BEGIN Data shown
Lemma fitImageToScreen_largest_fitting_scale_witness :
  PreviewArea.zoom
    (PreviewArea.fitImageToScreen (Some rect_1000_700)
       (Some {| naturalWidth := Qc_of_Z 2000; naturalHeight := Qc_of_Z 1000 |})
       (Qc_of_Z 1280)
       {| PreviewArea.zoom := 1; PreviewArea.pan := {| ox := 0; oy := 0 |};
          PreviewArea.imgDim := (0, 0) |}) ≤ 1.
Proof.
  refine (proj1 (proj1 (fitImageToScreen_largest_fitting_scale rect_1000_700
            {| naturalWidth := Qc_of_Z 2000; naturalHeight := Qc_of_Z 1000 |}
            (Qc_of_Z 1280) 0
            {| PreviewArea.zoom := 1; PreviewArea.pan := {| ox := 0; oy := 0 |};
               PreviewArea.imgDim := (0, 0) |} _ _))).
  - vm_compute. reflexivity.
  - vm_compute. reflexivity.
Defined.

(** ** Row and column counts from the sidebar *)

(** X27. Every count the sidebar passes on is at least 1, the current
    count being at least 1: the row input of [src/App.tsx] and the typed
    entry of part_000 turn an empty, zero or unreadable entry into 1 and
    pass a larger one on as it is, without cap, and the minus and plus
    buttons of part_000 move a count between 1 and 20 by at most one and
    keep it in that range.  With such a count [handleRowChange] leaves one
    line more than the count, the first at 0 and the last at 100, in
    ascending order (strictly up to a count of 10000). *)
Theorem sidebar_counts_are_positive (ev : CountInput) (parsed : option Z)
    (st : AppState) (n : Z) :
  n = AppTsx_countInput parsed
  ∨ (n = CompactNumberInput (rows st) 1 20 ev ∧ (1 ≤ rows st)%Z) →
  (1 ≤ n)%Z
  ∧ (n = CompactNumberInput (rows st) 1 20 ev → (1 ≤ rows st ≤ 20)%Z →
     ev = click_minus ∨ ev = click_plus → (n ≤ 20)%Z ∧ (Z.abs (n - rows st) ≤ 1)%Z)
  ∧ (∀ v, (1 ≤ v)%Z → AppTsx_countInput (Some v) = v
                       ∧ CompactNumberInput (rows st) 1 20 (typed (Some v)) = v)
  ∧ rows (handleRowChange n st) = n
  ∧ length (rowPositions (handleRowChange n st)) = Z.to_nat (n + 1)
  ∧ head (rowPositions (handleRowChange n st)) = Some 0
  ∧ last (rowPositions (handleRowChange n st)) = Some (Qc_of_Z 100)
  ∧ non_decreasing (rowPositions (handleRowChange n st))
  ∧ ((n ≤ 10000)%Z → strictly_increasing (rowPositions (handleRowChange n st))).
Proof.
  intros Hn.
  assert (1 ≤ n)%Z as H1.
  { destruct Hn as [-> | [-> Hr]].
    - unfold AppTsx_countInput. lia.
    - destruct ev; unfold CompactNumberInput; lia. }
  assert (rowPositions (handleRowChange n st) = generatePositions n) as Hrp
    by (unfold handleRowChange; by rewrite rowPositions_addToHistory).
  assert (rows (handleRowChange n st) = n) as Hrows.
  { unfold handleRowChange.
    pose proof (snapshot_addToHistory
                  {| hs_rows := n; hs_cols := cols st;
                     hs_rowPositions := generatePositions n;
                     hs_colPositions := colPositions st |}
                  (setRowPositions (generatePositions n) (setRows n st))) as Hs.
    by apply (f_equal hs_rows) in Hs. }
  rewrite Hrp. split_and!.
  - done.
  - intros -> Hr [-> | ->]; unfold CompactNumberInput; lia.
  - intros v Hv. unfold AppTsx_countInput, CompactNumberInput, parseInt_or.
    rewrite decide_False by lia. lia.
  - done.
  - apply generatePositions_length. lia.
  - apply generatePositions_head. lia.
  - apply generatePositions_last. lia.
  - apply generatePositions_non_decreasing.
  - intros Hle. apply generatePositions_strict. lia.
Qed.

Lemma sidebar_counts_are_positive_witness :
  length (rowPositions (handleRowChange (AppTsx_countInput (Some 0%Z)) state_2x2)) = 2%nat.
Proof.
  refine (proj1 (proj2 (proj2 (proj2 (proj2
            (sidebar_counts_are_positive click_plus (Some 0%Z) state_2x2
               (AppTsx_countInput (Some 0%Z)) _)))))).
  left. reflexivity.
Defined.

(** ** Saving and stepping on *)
END Data shown
• Task directions:
A single figure is the answer: the number of lines in the listing where "apply" occurs.

• Output of the task:
6